• [The records]
>>>>>

Lemma buildCharacter_rawData root fn av i f t c :
  buildCharacter root fn av i f t = Some c → unwrap root = Some (rawData c).
Proof.
  unfold buildCharacter. intros H.
  destruct (unwrap root) as [d|]; [|done]. simpl in H.
  repeat (match type of H with
          | (mbind _ ?x) = _ => destruct x; [|done]; simpl in H
          end).
  by injection H as <-.
Qed.

Lemma cycle_rawData c c' :
  cycle c c' → ∃ e, buildExportData c = Some e ∧ rawData c' = VObj (data e).
Proof.
  intros [e fn av i f t He Hc]. exists e. split; [done|].
  apply buildCharacter_rawData in Hc. rewrite (unwrap_envelope c e He) in Hc.
  by injection Hc.
Qed.

(** An unknown key survives one cycle, hence any number of them. *)
Lemma cycle_base_unknown c c' k :
  cycle c c' → k ∉ typed_keys → export_base c' !! k = export_base c !! k.
Proof.
  intros (e & He & Hr)%cycle_rawData Hk. unfold export_base at 1.
  rewrite Hr. simpl. by apply export_lookup_unknown.
Qed.

Lemma cycles_base_unknown c c' k :
  rtc cycle c c' → k ∉ typed_keys → export_base c' !! k = export_base c !! k.
Proof.
  intros H Hk. induction H as [|c1 c2 c3 H12 _ IH]; [done|].
  rewrite IH. by apply cycle_base_unknown.
Qed.

End card_facts.

Section card_cycle.
Import JS Card.

Implicit Types (c : Character) (e : Envelope) (m : gmap string value).

Lemma buildCharacter_obj root m tg bk fn av i f t :
  unwrap root = Some (VObj m) →
  tags_of (fld m "tags") = Some tg →
  book_of (fld m "character_book") = Some bk →
  buildCharacter root fn av i f t = Some (character_of m tg bk fn av i f t).
Proof.
  intros Hu Ht Hb. unfold buildCharacter, import_tags, import_book.
  rewrite Hu. cbn [mbind option_bind get]. fold (fld m "tags"). rewrite Ht.
  cbn [mbind option_bind]. fold (fld m "character_book"). rewrite Hb.
  reflexivity.
Qed.

Lemma export_base_character_of m tg bk fn av i f t :
  export_base (character_of m tg bk fn av i f t) = m.
Proof. reflexivity. Qed.

Lemma union_absorb (a b : gmap string value) : a ∪ (a ∪ b) = a ∪ b.
Proof. by rewrite (assoc_L (∪)), (idemp_L (∪)). Qed.

(** A normalised record re-exports to the very same envelope after a
    re-import. *)
Lemma normalised_reexport c :
  normalised c →
  ∃ e, buildExportData c = Some e ∧
       ∀ fn av i f t, ∃ c',
         buildCharacter (envelope_value e) fn av i f t = Some c' ∧
         buildExportData c' = Some e.
Proof.
  intros [Hn Hd Hp Hf Hc Ht (b & cb & Hb & Hcb & Hcb')].
  set (e := mkEnvelope "chara_card_v2" "2.0" (editedFields c b ∪ export_base c)).
  assert (He : buildExportData c = Some e).
  { apply buildExportData_Some. by exists b. }
  exists e. split; [done|]. intros fn av i f t.
  assert (Hty : ∀ k v, editedFields c b !! k = Some v → fld (data e) k = v).
  { intros k v Hk. unfold fld. by rewrite (export_lookup_typed c e k v b). }
  assert (Hun : ∀ k, k ∉ typed_keys → fld (data e) k = raw_field c k).
  { intros k Hk. unfold fld, raw_field. by rewrite (export_lookup_unknown c e k). }
  eexists. split.
  { apply buildCharacter_obj.
    - by apply (unwrap_envelope c).
    - rewrite (Hty "tags" _ eq_refl). exact Ht.
    - rewrite (Hty "character_book" _ eq_refl). exact Hcb. }
  apply buildExportData_Some. exists b. split.
  { unfold export_book. rewrite export_base_character_of.
    change (character_book (character_of _ _ cb _ _ _ _ _)) with cb.
    fold (fld (data e) "character_book").
    rewrite (Hty "character_book" _ eq_refl). exact Hcb'. }
  unfold e at 3. f_equal.
  rewrite export_base_character_of.
  replace (editedFields (character_of (data e) _ cb fn av i f t) b)
    with (editedFields c b).
  { symmetry. apply union_absorb. }
  unfold editedFields. cbn [name description personality firstMessage
    alternate_greetings scenario mes_example system_prompt
    post_history_instructions creator_notes creator character_version tags
    extensions character_of character_from].
  rewrite (Hty "name" _ eq_refl), (Hty "description" _ eq_refl),
    (Hty "personality" _ eq_refl), (Hty "first_mes" _ eq_refl),
    (Hty "alternate_greetings" _ eq_refl), (Hty "scenario" _ eq_refl),
    (Hty "mes_example" _ eq_refl), (Hty "system_prompt" _ eq_refl),
    (Hty "post_history_instructions" _ eq_refl),
    (Hty "creator_notes" _ eq_refl), (Hty "creator" _ eq_refl),
    (Hty "character_version" _ eq_refl), (Hty "extensions" _ eq_refl).
  rewrite (Hun "firstMessage"), (Hun "intro"), (Hun "greeting"),
    (Hun "creatorcomment") by (apply (bool_decide_unpack _); by vm_compute).
  cbn [snd].
  rewrite (or_else_truthy _ (VStr "Unknown") Hn), Hd, Hp, Hf.
  rewrite (or_else_truthy (or_else (alternate_greetings c) (VArr [])))
    by by apply or_else_default_truthy.
  rewrite !or_else_idem.
  replace (or_else
             (or_else (or_else (creator_notes c) (VStr ""))
                (or_else (raw_field c "creatorcomment") (VStr ""))) (VStr ""))
    with (or_else (creator_notes c) (VStr "")); [done|].
  destruct Hc as [Hc|Hc].
  - rewrite (or_else_truthy (creator_notes c)) by done.
    by rewrite !(or_else_truthy (creator_notes c)) by done.
  - rewrite (or_else_falsy (raw_field c "creatorcomment")) by done.
    by rewrite !or_else_idem.
Qed.

End card_cycle.

Section import_normalised.
Import JS Card.

Implicit Types (c : Character) (e : Envelope) (m : gmap string value).

Lemma buildCharacter_inv root fn av i f t c :
  buildCharacter root fn av i f t = Some c →
  ∃ d tg bk, unwrap root = Some d ∧ import_tags d = Some tg ∧
             import_book d = Some bk ∧ (∀ k, get d k = Some (get_opt d k)) ∧
             c = character_from (get_opt d) d tg bk fn av i f t.
Proof.
  unfold buildCharacter. intros H.
  destruct (unwrap root) as [d|]; [|done]. cbn [mbind option_bind] in H.
  destruct (import_tags d) as [tg|] eqn:Ht; [|done]. cbn [mbind option_bind] in H.
  destruct (import_book d) as [bk|] eqn:Hb; [|done]. cbn [mbind option_bind] in H.
  exists d, tg, bk.
  assert (Hd : ∀ k, get d k = Some (get_opt d k)).
  { destruct d; try done. }
  repeat split; try done.
  rewrite !Hd in H. cbn [mbind option_bind] in H. by injection H as <-.
Qed.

<<<<<

• [Your instructions]
Return the lines above precisely as they appear, beginning at the first line and ending at the line with "intros [e fn", and nothing after it.

• [Solved exercise]
Lemma buildCharacter_rawData root fn av i f t c :
  buildCharacter root fn av i f t = Some c → unwrap root = Some (rawData c).
Proof.
  unfold buildCharacter. intros H.
  destruct (unwrap root) as [d|]; [|done]. simpl in H.
  repeat (match type of H with
          | (mbind _ ?x) = _ => destruct x; [|done]; simpl in H
          end).
  by injection H as <-.
Qed.

Lemma cycle_rawData c c' :
  cycle c c' → ∃ e, buildExportData c = Some e ∧ rawData c' = VObj (data e).
Proof.
  intros [e fn av i f t He Hc]. exists e. split; [done|].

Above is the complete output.